The leadership hopeful has claimed that rivals depicting her as a ‘woke warrior’ want to damage her reputation, and has sought to depict herself as ‘no-nonsense’ and ‘down-to-earth’.
Now the Daily Mail has looked up her past comments so the public can decide for themselves…
Backing BLM
Miss Mordaunt has praised the controversial BLM movement for drawing attention to ‘inequality and injustice’. She made the comments in her book, Greater: Britain After The Storm, published in 2020.
She also appeared to defend the movement after she slammed football fans who booed England players taking the knee, a gesture of support for BLM.
She told the i newspaper: ‘I think it’s very clear what the football players are signalling.
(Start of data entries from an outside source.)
(* ===== verification/StoreServed.v ===== *)
(** Every call of the store is served: no interleaving of them, deletions of
    buckets and the shutdown included, leaves one waiting for a mutex forever.
    What the calls promise each other for this is little: pointers stay valid. *)

From S2P Require Import Prelude Errors GoMonad Pool GoStd Types Names Hash Database World Bucket Store BlobWriter Outcomes StoreInv Listing Run Samples.
From S2P Require Import StoreProgs.
From stdpp Require Import options.
From stdpp Require Import relations.

(** ** Pointers *)

(** The pointers in the store and in the writers are not wild. *)
Record pointers (w : world) : Prop := {
  pt_buckets n h : buckets w !! n = Some h → is_Some (handles w !! h);
  pt_writers p bw : writers w !! p = Some bw → is_Some (handles w !! w_b bw);
}.
(** What is allocated stays so. *)
Record keeps (w w' : world) : Prop := {
  ke_handles h : is_Some (handles w !! h) → is_Some (handles w' !! h);
  ke_writers p : is_Some (writers w !! p) → is_Some (writers w' !! p);
}.

#[export] Instance keeps_preorder : PreOrder keeps.
Proof. split; [done|]. intros w1 w2 w3 [] []. split; auto. Qed.

Lemma reachable_pointers w : reachable w → pointers w.
Proof.
  intros [_ Hw]%reachable_ok. split.
  - intros n h Hh. destruct (ok_buckets _ Hw n h Hh) as (b & Hb & _). by exists b.
  - intros p bw Hp. destruct (ok_writers _ Hw p bw Hp) as (_ & _ & _ & _ & _ & _ & (b & Hb & _) & _). by exists b.
Qed.

Definition pointer_protocol : protocol world reply store_call () () := {|
  inv w _ := pointers w;
  guarded _ _ _ := True;
  valid _ _ _ := True;
  nothing_owned := tt;
  apart _ _ := True;
  answered _ _ _ _ := True;
  Pool.idle _ _ := True;
  guar _ _ _ _ w _ w' _ := keeps w w';
  rely _ _ _ w _ w' _ := keeps w w';
|}.

#[export] Instance pointer_protocol_laws : ProtocolLaws pointer_protocol.
Proof. split; cbn; try done. intros. by etrans. Qed.

(** ** Calls *)

(** The call neither panics nor diverges in the world [w], and leaves pointers
    valid; [Q] holds of its result. *)
Definition sound_at {A} (m : M world A) (Q : A → world → Prop) (w : world) : Prop :=
  match (m w).1 with Ret v => Q v (m w).2 | Err _ | Crash => True | _ => False end ∧
  pointers (m w).2 ∧ keeps w (m w).2.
It’s clearly a really raw issue for a lot of the team.’
Yet she also sought to appeal to the Tory base after the Cenotaph was desecrated by BLM protesters in 2020, by calling for vandals to be sent to ‘battle camps’ to teach them respect.
Penny Mordaunt was facing further scrutiny last night after it emerged she has praised the Black Lives Matter (BLM) movement, championed working from home and flip-flopped on foreign aid
As a parliamentary hopeful for Portsmouth North in 2008, Miss Mordaunt joined forces with the Commons leader at the time, Theresa May, to demand women be allowed to work from home.
She accused small businesses who refused to adopt flexible working of having a ‘really sexist and outdated attitude’.
Miss Mordaunt also supported the reintroduction of working from home measures in December last year in response to the spread of Omicron, despite the variant having yet to hospitalise a single person in the UK at the time.
She has said that working from home in part helped her realise she was dyslexic, a condition she was diagnosed with in 2020, aged 47.
She added: ‘I think everything was exacerbated by the fact I was having to do so much online.
‘It’s harder for me to read things on a screen than on paper.’
Foreign aid flip-flop
The former secretary for international development oversaw a boom in spending at her department – but has also slammed the scale of the UK’s aid budget. The amount of cash Britain pumped out to help other nations swelled by more than £555million to £14billion while she was in charge of the department in 2017.
She hit back at criticism at the time by arguing that Britain had a role to play on a global stage.
But in 2019 she declared the UK’s aid target was ‘unsustainable’ and that the Government should shift its focus towards attracting private donations.
The leadership hopeful has claimed that rivals depicting her as a ‘woke warrior’ want to damage her reputation, and has sought to depict herself as ‘no-nonsense’ and ‘down-to-earth’
Losing lottery battle
The MP for Portsmouth North was the spokesman for a National Lottery quango that was axed after squandering millions of pounds on controversial groups.
Miss Mordaunt was communications director at the Lottery Community Fund during the early 2000s when it handed out £400,000 to an anti-deportation group that had championed the case of two Palestinian bombers and an Islamic cleric said to be a ‘danger to national security’.
The Tory leadership hopeful boasted to PR Week magazine in 2006 that she fought a furious Daily Mail over the issue, but it was a battle she ultimately lost.
In 2003, the fund was scrapped following a campaign by this newspaper. Its board was said to be angry at being punished for giving cash to controversial causes.
Unelected PM?
As a newly elected MP in 2010, Miss Mordaunt said the electorate didn’t want a prime minister ‘they haven’t had a say on, like Gordon Brown’, when talking about negotiations between Labour and the Lib Dems over a possible coalition.
Mr Brown did not call an immediate general election to consolidate his power after he took over from Tony Blair as PM in 2007.
Miss Mordaunt has not said whether she will call a general election if she becomes PM.